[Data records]
+ + + + + + +

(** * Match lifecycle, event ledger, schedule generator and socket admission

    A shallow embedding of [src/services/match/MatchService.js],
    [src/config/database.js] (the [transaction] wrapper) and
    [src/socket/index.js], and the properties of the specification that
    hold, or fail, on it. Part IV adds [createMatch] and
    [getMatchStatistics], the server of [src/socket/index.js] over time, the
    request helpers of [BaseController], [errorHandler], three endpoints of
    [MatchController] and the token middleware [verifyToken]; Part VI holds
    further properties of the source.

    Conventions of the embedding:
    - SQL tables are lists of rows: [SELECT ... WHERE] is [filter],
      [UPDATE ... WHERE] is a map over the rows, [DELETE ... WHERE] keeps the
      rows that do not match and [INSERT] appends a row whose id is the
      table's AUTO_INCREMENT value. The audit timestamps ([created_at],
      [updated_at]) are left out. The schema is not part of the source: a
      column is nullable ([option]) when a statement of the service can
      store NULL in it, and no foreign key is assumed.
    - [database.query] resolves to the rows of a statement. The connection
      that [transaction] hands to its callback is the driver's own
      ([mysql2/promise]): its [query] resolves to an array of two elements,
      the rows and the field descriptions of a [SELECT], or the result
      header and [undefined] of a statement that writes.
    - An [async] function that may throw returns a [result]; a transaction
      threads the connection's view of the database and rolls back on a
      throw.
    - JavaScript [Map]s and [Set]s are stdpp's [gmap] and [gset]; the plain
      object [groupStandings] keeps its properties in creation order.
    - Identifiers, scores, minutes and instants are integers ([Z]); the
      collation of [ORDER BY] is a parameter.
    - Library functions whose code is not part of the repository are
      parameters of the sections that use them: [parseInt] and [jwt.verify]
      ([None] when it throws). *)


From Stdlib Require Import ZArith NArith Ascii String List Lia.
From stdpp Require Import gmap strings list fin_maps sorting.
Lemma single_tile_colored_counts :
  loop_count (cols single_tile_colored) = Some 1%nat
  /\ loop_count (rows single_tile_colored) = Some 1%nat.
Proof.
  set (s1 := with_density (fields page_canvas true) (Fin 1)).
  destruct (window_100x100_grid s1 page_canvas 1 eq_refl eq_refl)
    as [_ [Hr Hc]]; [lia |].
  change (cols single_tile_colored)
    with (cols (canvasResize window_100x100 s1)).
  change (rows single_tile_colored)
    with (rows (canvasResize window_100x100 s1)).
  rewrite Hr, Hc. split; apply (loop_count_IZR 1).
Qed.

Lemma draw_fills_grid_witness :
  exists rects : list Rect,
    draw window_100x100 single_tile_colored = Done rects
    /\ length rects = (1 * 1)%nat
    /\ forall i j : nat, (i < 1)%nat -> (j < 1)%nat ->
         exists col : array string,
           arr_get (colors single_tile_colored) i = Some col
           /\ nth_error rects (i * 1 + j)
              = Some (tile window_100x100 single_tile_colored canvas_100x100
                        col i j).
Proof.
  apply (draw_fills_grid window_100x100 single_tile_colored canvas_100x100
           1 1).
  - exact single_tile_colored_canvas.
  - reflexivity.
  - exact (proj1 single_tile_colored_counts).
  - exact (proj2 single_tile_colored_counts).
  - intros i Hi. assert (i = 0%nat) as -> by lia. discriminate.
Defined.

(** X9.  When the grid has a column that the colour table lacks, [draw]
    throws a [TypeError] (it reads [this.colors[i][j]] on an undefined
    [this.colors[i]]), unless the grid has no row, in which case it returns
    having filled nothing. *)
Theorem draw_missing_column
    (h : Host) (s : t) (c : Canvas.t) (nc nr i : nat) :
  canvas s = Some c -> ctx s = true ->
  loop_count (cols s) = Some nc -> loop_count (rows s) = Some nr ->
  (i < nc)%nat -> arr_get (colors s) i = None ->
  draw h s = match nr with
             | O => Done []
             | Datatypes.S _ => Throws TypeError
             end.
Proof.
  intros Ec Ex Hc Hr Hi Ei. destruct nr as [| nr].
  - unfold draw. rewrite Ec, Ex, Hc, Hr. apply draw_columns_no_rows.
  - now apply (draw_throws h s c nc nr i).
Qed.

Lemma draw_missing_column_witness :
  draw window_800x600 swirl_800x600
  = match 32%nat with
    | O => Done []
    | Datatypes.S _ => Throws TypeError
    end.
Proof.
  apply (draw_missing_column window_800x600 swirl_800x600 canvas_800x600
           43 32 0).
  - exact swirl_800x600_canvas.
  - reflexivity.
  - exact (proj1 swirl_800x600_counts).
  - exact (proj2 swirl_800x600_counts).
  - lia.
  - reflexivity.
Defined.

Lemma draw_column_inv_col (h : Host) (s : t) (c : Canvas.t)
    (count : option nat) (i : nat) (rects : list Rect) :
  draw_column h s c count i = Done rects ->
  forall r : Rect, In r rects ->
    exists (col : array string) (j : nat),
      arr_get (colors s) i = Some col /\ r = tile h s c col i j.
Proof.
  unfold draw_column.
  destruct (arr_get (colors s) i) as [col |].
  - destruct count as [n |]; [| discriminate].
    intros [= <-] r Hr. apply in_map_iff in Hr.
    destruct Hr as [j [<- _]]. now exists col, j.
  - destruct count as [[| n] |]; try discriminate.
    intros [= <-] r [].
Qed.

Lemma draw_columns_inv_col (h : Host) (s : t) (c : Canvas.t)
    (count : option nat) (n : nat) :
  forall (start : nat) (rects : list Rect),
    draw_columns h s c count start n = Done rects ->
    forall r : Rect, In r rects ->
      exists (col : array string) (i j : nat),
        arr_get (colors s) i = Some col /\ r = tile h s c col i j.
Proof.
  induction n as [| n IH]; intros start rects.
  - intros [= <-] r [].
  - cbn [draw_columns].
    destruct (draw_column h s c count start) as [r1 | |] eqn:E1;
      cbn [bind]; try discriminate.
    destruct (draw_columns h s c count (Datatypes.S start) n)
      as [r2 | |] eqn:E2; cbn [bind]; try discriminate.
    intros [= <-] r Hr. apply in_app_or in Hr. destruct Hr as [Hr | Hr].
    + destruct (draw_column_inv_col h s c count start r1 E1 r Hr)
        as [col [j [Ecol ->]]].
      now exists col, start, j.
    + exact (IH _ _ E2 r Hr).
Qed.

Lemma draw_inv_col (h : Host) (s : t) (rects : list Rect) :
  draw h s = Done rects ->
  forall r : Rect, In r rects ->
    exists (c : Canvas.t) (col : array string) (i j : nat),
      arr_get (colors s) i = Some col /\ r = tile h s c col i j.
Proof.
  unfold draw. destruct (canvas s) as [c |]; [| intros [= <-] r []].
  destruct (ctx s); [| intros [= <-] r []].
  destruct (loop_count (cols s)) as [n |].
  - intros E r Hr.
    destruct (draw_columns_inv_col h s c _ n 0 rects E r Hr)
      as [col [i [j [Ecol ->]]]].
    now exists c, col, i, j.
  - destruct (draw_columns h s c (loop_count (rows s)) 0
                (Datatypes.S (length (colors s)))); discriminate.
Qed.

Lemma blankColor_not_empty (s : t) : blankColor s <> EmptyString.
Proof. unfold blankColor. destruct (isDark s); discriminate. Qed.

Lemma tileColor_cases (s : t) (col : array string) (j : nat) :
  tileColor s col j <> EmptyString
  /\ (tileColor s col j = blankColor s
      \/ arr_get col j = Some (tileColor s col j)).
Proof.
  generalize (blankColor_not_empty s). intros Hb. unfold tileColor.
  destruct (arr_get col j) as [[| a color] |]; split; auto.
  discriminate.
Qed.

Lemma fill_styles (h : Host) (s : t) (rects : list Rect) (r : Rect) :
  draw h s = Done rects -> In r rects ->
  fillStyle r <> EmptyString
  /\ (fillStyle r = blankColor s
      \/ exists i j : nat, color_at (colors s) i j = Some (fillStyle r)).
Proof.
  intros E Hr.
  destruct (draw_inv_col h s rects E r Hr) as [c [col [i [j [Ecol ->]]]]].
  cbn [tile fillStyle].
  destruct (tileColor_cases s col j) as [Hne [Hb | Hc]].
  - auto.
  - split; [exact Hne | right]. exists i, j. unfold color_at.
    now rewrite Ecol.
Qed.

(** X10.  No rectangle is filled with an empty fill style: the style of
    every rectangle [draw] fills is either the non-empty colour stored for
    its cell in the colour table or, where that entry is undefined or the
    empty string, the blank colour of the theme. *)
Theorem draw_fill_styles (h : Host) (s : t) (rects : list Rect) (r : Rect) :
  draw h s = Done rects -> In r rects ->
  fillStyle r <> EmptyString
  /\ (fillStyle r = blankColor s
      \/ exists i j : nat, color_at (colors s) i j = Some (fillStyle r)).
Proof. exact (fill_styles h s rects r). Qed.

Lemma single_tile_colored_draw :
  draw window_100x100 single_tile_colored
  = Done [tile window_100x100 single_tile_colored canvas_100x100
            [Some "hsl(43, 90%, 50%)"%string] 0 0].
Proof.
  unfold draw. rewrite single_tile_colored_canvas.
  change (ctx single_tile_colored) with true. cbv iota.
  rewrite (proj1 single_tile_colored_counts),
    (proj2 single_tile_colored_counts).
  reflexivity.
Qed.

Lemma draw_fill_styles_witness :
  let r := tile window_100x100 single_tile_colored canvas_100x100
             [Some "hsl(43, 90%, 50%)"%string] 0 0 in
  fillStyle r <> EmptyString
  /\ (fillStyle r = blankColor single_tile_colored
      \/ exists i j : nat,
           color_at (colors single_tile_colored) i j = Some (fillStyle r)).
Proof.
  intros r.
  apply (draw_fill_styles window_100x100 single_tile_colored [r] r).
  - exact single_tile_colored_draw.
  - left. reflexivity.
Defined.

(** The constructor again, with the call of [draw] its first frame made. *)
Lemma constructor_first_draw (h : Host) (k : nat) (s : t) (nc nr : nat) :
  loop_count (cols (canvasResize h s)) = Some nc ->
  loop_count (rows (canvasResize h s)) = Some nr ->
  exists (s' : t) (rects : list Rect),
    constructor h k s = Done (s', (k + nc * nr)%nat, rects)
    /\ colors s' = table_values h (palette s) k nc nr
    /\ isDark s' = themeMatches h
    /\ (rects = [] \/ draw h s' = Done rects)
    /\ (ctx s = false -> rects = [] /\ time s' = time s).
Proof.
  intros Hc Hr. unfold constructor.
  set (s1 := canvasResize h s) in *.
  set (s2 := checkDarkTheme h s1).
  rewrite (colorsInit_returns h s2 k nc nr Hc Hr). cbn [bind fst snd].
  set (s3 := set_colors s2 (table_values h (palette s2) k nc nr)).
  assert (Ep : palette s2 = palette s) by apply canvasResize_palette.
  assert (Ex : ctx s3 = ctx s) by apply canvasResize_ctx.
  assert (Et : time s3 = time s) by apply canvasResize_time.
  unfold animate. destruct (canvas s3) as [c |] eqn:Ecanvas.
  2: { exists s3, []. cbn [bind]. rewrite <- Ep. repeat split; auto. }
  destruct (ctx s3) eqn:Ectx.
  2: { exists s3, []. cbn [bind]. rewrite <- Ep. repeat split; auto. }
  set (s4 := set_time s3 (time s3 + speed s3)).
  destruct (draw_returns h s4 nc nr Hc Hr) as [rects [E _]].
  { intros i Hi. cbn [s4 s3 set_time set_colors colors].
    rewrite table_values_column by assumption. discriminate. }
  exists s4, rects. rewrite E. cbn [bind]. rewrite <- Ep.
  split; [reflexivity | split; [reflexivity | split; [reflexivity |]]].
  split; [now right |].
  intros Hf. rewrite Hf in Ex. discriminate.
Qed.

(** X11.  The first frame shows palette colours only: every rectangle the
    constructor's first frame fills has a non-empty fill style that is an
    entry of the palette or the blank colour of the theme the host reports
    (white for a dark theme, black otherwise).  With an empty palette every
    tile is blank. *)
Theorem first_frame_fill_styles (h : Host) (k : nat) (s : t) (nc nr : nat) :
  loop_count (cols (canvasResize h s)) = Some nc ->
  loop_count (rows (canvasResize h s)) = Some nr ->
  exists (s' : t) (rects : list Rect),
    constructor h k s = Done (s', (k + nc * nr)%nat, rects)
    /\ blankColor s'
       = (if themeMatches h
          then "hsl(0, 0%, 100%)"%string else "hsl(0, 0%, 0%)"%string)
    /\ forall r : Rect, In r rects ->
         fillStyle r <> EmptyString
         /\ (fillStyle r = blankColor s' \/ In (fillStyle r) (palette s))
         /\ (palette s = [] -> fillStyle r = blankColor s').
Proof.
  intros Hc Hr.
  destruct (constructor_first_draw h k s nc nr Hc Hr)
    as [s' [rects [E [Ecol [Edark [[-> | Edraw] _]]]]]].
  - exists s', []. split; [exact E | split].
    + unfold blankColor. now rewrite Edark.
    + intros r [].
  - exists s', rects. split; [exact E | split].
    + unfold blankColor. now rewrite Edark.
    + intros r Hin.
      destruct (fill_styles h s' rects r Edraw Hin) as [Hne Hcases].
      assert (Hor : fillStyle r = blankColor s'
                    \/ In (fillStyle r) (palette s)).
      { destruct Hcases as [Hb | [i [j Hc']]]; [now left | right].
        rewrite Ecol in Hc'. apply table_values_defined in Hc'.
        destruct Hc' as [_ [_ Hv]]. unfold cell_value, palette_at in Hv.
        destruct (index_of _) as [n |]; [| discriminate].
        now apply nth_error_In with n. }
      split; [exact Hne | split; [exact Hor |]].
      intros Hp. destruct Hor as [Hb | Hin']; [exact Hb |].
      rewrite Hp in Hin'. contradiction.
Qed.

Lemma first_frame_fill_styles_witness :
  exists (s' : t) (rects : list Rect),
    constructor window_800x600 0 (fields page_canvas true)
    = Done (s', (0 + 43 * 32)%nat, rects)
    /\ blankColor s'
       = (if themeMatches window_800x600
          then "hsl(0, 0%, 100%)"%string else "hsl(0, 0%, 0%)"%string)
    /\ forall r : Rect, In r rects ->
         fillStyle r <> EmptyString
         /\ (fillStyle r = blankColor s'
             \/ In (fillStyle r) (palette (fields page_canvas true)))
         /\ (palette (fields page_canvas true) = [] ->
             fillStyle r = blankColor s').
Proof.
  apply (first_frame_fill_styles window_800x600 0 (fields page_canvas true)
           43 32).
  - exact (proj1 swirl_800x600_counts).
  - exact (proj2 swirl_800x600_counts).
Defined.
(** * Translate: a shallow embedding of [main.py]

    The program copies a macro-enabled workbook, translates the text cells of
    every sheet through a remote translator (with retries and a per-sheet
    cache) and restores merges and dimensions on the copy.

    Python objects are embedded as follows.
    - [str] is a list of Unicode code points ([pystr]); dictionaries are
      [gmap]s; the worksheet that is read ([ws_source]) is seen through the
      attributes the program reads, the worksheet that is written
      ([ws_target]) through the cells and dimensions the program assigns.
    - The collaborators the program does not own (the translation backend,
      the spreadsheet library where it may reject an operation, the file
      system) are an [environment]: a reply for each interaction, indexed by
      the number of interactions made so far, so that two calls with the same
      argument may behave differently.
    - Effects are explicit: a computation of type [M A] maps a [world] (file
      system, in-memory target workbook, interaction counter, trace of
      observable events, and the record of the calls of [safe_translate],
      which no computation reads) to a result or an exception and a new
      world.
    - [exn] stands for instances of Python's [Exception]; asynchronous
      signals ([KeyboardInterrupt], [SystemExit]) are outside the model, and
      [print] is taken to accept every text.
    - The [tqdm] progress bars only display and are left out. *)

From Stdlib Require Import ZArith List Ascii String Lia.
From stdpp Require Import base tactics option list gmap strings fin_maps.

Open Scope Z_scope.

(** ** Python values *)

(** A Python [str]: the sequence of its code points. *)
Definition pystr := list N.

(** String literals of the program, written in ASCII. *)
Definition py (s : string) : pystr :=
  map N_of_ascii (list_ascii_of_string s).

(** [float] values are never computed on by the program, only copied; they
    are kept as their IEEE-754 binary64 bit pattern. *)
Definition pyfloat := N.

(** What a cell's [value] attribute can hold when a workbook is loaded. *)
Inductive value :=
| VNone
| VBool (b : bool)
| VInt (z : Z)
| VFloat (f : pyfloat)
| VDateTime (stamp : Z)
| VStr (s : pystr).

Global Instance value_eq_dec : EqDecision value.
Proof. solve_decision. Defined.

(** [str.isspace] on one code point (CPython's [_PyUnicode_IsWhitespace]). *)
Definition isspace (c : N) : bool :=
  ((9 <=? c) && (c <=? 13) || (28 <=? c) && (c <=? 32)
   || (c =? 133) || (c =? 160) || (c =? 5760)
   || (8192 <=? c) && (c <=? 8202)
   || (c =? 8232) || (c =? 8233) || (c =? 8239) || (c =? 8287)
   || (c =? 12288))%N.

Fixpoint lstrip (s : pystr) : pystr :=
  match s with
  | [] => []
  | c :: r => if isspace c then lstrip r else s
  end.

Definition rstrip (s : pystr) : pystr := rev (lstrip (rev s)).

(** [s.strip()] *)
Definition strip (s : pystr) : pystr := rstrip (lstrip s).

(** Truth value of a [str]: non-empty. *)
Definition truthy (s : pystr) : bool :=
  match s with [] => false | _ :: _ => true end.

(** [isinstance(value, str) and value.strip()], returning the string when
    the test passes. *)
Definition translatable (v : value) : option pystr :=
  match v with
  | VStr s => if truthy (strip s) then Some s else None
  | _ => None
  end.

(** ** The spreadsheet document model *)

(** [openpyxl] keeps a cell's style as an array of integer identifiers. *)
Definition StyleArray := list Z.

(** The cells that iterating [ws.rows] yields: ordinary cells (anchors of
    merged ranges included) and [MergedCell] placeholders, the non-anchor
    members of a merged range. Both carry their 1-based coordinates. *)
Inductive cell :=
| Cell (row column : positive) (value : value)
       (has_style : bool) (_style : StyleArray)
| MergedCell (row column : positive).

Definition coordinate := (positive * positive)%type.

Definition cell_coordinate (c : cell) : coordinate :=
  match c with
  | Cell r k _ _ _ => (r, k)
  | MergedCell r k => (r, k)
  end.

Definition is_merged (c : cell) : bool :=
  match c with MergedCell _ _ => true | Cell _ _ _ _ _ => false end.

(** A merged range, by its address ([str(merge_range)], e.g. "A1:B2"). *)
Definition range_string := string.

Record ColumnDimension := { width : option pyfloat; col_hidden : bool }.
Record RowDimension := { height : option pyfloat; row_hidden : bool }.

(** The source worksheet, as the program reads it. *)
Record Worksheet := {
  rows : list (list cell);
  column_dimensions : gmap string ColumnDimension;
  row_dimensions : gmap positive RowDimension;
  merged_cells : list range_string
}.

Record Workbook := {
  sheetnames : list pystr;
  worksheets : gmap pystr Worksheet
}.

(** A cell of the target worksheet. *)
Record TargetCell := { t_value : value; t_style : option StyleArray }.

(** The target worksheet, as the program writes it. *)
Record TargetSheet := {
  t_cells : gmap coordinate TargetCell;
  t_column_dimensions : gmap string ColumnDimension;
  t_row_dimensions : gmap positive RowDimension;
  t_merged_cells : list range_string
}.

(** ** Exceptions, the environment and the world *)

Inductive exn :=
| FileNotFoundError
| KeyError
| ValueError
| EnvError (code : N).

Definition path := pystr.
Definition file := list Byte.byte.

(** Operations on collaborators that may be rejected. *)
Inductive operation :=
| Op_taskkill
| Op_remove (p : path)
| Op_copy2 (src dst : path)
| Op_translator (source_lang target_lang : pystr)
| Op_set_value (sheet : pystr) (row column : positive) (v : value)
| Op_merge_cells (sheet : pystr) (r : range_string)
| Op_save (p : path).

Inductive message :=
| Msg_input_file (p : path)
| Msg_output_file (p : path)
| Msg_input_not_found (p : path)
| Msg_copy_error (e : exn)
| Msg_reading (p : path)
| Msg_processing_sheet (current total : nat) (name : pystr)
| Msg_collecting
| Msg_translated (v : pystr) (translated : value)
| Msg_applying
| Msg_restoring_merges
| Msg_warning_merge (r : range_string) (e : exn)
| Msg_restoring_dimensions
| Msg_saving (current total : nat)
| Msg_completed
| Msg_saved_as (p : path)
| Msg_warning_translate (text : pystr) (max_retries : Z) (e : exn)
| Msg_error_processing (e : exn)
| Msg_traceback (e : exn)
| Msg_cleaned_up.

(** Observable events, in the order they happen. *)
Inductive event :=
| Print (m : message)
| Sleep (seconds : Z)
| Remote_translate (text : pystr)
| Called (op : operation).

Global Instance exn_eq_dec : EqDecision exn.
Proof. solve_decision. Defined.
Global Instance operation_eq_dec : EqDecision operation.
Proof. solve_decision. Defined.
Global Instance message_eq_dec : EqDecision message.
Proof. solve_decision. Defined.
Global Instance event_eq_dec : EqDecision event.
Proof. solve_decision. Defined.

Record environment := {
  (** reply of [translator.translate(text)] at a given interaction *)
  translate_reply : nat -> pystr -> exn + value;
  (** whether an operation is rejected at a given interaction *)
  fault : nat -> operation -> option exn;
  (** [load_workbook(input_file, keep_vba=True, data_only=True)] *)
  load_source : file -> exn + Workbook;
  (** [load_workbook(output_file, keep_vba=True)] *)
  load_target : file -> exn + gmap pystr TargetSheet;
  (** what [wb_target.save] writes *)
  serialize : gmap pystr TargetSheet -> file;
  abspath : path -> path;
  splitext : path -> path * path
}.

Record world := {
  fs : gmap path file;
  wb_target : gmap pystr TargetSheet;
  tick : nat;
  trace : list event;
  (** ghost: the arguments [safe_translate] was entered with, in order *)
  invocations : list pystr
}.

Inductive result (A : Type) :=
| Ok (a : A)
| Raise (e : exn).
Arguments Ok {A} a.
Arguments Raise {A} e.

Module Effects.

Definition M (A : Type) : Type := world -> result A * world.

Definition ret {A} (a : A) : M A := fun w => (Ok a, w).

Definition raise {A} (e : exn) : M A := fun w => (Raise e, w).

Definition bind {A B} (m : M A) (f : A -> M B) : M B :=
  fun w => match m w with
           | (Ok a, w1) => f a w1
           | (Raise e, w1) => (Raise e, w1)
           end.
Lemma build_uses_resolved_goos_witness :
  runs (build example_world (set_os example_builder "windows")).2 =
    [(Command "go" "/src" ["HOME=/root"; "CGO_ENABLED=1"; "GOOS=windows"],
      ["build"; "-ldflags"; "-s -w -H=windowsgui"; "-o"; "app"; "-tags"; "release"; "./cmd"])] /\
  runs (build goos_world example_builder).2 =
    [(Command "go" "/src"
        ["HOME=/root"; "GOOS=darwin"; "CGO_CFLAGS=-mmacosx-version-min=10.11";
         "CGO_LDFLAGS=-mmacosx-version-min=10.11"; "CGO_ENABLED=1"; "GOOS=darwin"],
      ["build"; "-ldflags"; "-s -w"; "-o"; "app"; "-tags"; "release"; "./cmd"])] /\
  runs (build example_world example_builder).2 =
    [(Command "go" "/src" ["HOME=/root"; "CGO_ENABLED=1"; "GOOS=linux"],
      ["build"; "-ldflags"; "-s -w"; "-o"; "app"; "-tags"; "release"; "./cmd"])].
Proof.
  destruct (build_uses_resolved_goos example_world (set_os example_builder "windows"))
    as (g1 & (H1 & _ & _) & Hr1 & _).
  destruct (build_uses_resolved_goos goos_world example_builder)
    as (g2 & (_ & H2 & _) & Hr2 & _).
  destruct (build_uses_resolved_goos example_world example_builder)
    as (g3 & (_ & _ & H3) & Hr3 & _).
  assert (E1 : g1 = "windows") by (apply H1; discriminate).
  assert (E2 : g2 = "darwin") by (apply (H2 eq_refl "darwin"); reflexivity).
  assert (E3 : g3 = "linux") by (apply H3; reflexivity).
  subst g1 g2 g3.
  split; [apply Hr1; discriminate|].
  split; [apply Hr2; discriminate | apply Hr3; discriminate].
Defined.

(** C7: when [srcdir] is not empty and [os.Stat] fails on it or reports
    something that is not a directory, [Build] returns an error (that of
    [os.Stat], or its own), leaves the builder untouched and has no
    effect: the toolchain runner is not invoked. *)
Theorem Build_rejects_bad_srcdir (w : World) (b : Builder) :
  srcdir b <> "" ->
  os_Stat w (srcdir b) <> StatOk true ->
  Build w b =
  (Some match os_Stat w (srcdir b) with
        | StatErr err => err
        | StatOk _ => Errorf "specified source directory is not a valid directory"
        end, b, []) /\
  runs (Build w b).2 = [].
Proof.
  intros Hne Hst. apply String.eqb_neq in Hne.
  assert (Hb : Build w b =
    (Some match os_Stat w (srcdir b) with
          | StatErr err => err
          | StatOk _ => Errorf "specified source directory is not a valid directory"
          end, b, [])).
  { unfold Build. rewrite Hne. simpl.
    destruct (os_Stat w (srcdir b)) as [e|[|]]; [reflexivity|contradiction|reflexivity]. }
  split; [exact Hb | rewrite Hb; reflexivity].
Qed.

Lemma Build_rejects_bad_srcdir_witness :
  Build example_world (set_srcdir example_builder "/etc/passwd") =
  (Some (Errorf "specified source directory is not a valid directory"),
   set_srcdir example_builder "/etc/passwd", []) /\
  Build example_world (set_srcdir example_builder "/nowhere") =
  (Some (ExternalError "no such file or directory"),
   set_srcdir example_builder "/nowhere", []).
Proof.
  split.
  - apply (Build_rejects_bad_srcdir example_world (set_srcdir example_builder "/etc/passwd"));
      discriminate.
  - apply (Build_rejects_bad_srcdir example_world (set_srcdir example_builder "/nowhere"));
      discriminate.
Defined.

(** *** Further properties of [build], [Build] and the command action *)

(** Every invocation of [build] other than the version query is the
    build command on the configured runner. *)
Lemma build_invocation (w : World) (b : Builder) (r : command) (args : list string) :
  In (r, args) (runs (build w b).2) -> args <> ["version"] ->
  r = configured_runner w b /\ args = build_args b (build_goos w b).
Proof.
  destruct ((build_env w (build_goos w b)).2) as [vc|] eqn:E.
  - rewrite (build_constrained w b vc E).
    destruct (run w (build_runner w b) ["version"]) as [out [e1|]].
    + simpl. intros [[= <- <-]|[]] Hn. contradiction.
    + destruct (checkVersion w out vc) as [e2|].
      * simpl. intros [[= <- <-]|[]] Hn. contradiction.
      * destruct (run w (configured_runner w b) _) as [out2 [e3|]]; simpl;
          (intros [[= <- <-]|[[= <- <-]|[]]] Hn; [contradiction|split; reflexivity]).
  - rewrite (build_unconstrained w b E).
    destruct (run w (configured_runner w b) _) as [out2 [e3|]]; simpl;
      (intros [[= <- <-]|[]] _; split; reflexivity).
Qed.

+ + + + + + +

Task brief »
Using the records above, pull out each line where the word "Hcases" occurs.

Answer box »
      destruct (fill_styles h s' rects r Edraw Hin) as [Hne Hcases].
      { destruct Hcases as [Hb | [i [j Hc']]]; [now left | right].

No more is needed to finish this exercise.